As an early hire at Salesforce, the first global SaaS company, Tien Tzuo was responsible for much of the company’s early international marketing strategy. Today he runs Zuora, a global company and the leading cloud-based subscription management platform provider. In this guide, Tzuo shares his tried-and-tested strategies for tackling global expansion. (Adapted from an article originally published in Australian Anthill.)
Innovation is no longer a Silicon Valley monopoly. Strong technology hubs are emerging all across the globe. Take, for instance, a recent PWC study that shows that the Australian tech start-up sector has the potential to contribute $109 billion or 4 percent of GDP to the Australian economy by 2033.
Many companies are obviously well-served by focusing on local markets, but if they want to do business with the world at large, here are my four major imperatives for positioning your company for global success at the outset.
If you’re starting a new business today, it’s highly unlikely that you’ll generate interest for selling a physical product on a per unit basis. Instead, you want to launch an ongoing service that you can sell online.
As the world shifts from selling products to selling services – companies, investors and stock markets are increasingly focusing on recurring revenue business models built on strong customer relationships.
But just as importantly – services travel well, and products don’t. Unless you’re keen on supply chains, shipping routes and customs regulations, find a way to provide a web-enabled outcome to someone.
Ask yourself “What do my customers really want, and how can I deliver that as an intuitive service?” Success no longer revolves around the price of the product and the margins you make. It’s more about delivering value to customers, and continuing to grow a mutually beneficial relationship.
Sydney-based Canva is a great example. For decades, when a business needed help with design, they hired a team of designers who in turn needed expensive software, stock photography, etc. But what about the small stuff such as well-designed presentations, social posts and posters that different teams across the organisation need on a daily basis? Canva spotted this inefficiency early.
For a monthly subscription fee, it offers an intuitive online design tool that comes pre-built with ready made templates and images. Launched in mid-2013, the company already has millions of users spread across the world and is used by 40 percent of the Fortune 500 companies.
In 2014, McKinsey released a study that found that if a software company only grows at 20 percent annually, it has a 92 percent chance of ceasing to exist within a few years. Be ready to scale.

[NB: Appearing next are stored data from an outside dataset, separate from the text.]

Lemma glob_pdf_In d f :
  In f (glob_pdf d) <->
  In f (files d) /\ endswith (file_name f) ".pdf" = true.
Proof. unfold glob_pdf. now rewrite isort_In, filter_In. Qed.

Lemma iter_documents_In root doc :
  In doc (iter_documents root) <->
  exists d f,
    In d root /\ is_dir d = true /\ In f (glob_pdf d)
    /\ In doc (document_of (Str.upper (name d)) f).
Proof.
  unfold iter_documents. rewrite in_flat_map. split.
  - intros (d & Hd & Hin). apply isort_In in Hd.
    destruct (is_dir d) eqn:E; simpl in Hin; [|contradiction].
    apply in_flat_map in Hin as (f & Hf & Hdoc).
    now exists d, f.
  - intros (d & f & Hd & Hdir & Hf & Hdoc).
    exists d. split; [now apply isort_In|].
    rewrite Hdir. simpl. apply in_flat_map. now exists f.
Qed.

(** C8.  A PDF file of an entity directory gives a Document exactly when
    its extracted text is not made of whitespace only; and every Document
    the extractor yields comes from such a file, carries the upper-cased
    name of its directory as entity id, and has for period the first
    quarter label of its text, or the empty string when there is none. *)
Theorem iter_documents_spec :
  forall root,
    (forall d f,
        In d root -> is_dir d = true ->
        In f (files d) -> endswith (file_name f) ".pdf" = true ->
        (In (mkDocument (Str.upper (name d)) (file_name f)
                        (extract_text_from_pdf f)
                        (period_of (extract_text_from_pdf f)))
            (iter_documents root)
         <-> whitespace_only (extract_text_from_pdf f) = false))
    /\ (forall doc,
          In doc (iter_documents root) ->
          exists d f,
            In d root /\ is_dir d = true /\ In f (files d)
            /\ endswith (file_name f) ".pdf" = true
            /\ ticker doc = Str.upper (name d)
            /\ doc_id doc = file_name f
            /\ text doc = extract_text_from_pdf f
            /\ whitespace_only (text doc) = false
            /\ (first_period_label (text doc) (period doc)
                \/ (no_period_label (text doc) /\ period doc = ""))).
Proof.
  intros root. split.
  - intros d f Hd Hdir Hf Hpdf. split.
    + intros Hin. apply iter_documents_In in Hin as (d' & f' & _ & _ & _ & H).
      apply document_of_In in H as [Hw E].
      apply (f_equal text) in E. simpl in E. now rewrite E.
    + intros Hw. apply iter_documents_In. exists d, f.
      repeat split; try assumption.
      * now apply glob_pdf_In.
      * now apply document_of_In.
  - intros doc Hin.
    apply iter_documents_In in Hin as (d & f & Hd & Hdir & Hf & H).
    apply glob_pdf_In in Hf as [Hf Hpdf].
    apply document_of_In in H as [Hw ->]. simpl.
    exists d, f. repeat split; try assumption.
    apply period_of_spec.
Qed.

(** The sample tree: the scanned file and the text file give nothing, the
    two transcripts come out in the order of the directory names. *)
Example iter_documents_sample :
  iter_documents sample_root
  = [mkDocument "KO" "call.pdf" "Coca-Cola earnings call" "";
     mkDocument "PEP" "call.pdf"
       (extract_text_from_pdf sample_transcript) "Q2 2021"].
Proof. reflexivity. Qed.

Lemma iter_documents_spec_witness :
  In (mkDocument "PEP" "call.pdf" (extract_text_from_pdf sample_transcript)
                 (period_of (extract_text_from_pdf sample_transcript)))
     (iter_documents sample_root)
  /\ exists d f,
       In d sample_root /\ In f (files d)
       /\ Str.upper (name d) = "KO" /\ file_name f = "call.pdf".
Proof.
  destruct (iter_documents_spec sample_root) as [Hfile Hdoc]. split.
  - apply (Hfile (mkEntry "pep" true [sample_transcript]) sample_transcript).
    + simpl. auto.
    + reflexivity.
    + simpl. auto.
    + reflexivity.
    + reflexivity.
  - destruct (Hdoc (mkDocument "KO" "call.pdf" "Coca-Cola earnings call" ""))
      as (d & f & Hd & _ & Hf & _ & Ht & Hid & _).
    + rewrite iter_documents_sample. now left.
    + exists d, f. simpl in Ht, Hid. auto.
Defined.

End PdfReaderFacts.

(** ** pipeline.py *)

Module PipelineFacts.
Import Pipeline.

(** *** Lists by index *)

Lemma flat_map_ext_in {A B : Type} (f g : A -> list B) l :
  (forall x, In x l -> f x = g x) -> flat_map f l = flat_map g l.
Proof.
  induction l as [|x l IH]; intros H; simpl; [reflexivity|].
  rewrite (H x) by now left. f_equal. apply IH. intros y Hy. apply H.
  now right.
Qed.

Lemma select_all {A : Type} (l : list A) :
  flat_map (select l) (seq 0 (length l)) = l.
Proof.
  induction l as [|x l IH] using rev_ind; [reflexivity|].
  rewrite length_app. simpl length. rewrite Nat.add_1_r, seq_S, flat_map_app.
  simpl. rewrite app_nil_r.
  rewrite (flat_map_ext_in (select (l ++ [x])) (select l)).
  - rewrite IH. f_equal. unfold select.
    now rewrite nth_error_app2, Nat.sub_diag by lia.
  - intros i Hi. apply in_seq in Hi. unfold select.
    now rewrite nth_error_app1 by lia.
Qed.

Lemma select_In {A : Type} (l : list A) i x : In x (select l i) -> In x l.
Proof.
  unfold select. destruct (nth_error l i) as [y|] eqn:E; [|contradiction].
  intros [<-|[]]. now apply nth_error_In with i.
Qed.

Lemma nth_error_combine {A B : Type} (l : list A) (l' : list B) i x y :
  nth_error l i = Some x -> nth_error l' i = Some y ->
  nth_error (combine l l') i = Some (x, y).
Proof.
  revert l l'. induction i as [|i IH]; intros [|a l] [|b l'] Hx Hy;
    simpl in *; try discriminate.
  - now inversion Hx; inversion Hy.
  - now apply IH.
Qed.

Make sure your systems and processes across the board are ready for it – from product to delivery to billing and finance. Gone are the days of identifying green pastures and then setting up systems and processes to tap into those markets.
Today, if your company finds interested customers, you have to be ready to sign them up immediately or you risk losing them to a competitor.
The Financial Times perfectly exemplifies the value of preparing for scale. While most newspapers saw a surge in traffic on the eve of the Brexit vote in 2016, the FT saw a 600 percent surge in digital subscription sales.
As people turned to the internet to help them understand the results and its ramifications, the newspaper dropped its paywall for all Brexit-related news for 24 hours promoted the content on social media. And when people flocked to the site, they were cleverly marketed to with different tiers of subscription offers. The FT was able to do this because its website and subscription systems could scale to accommodate the surge.
If you look at any of the leading global companies born during the last few years, they all offer an easy, seamless payment experience including accepting different currencies and payment methods.
Let’s look at Uber for instance. I pay in USD using my Paypal account while my Country Head in Sydney pays in AUD and prefers to use his credit card, no matter where we use their service. Both of us are customers of Uber, a global company, and prefer to pay them in our local currency and preferred method.
Make sure it’s easy for your customers to pay you. Doing this won’t necessarily be easy for you though. Businesses often underestimate the complexities of international payment methods. There are more than 200 ways of electronic payment methods alone!
While I’m not advocating that you accept payments in all of them plus all the currencies in the world, it’s important that you are able to accept leading global payment methods such as credit cards and Paypal as well as the dominant payment method in the larger markets where you have customers such as Alipay for China and Boleto for Brazil.
A huge advantage that startups have over more established companies is that they can start with SaaS systems. Cloud-based services trump on-premise IT solutions when it comes to agility, flexibility and scale.
As a global startup, it’s paramount that you can be agile and responsive to fast changing customer demands.
Now, no company can do it alone. It’s really about finding partners that understand your vision and can help you grow. I can’t stress the importance of this enough – every piece must come together to form the complete jigsaw.
It’s the same with business – one broken link such as a lengthy, complicated sign-up process or an inaccurate invoice can have a negative impact on customer acquisition and retention and ultimately the success of your business.
If you look at the successful global companies in Silicon Valley, you’ll find that all of them rely on a network of SaaS services to stay ahead. For instance, at Zuora, we use AWS, Salesforce, Box, Docusign, Zendesk and several other services to keep us ahead of the curve. And in turn, as a SaaS company ourselves, we help hundreds of subscription companies across the world stay nimble and responsive.
Get these four fundamentals right, and the world is yours.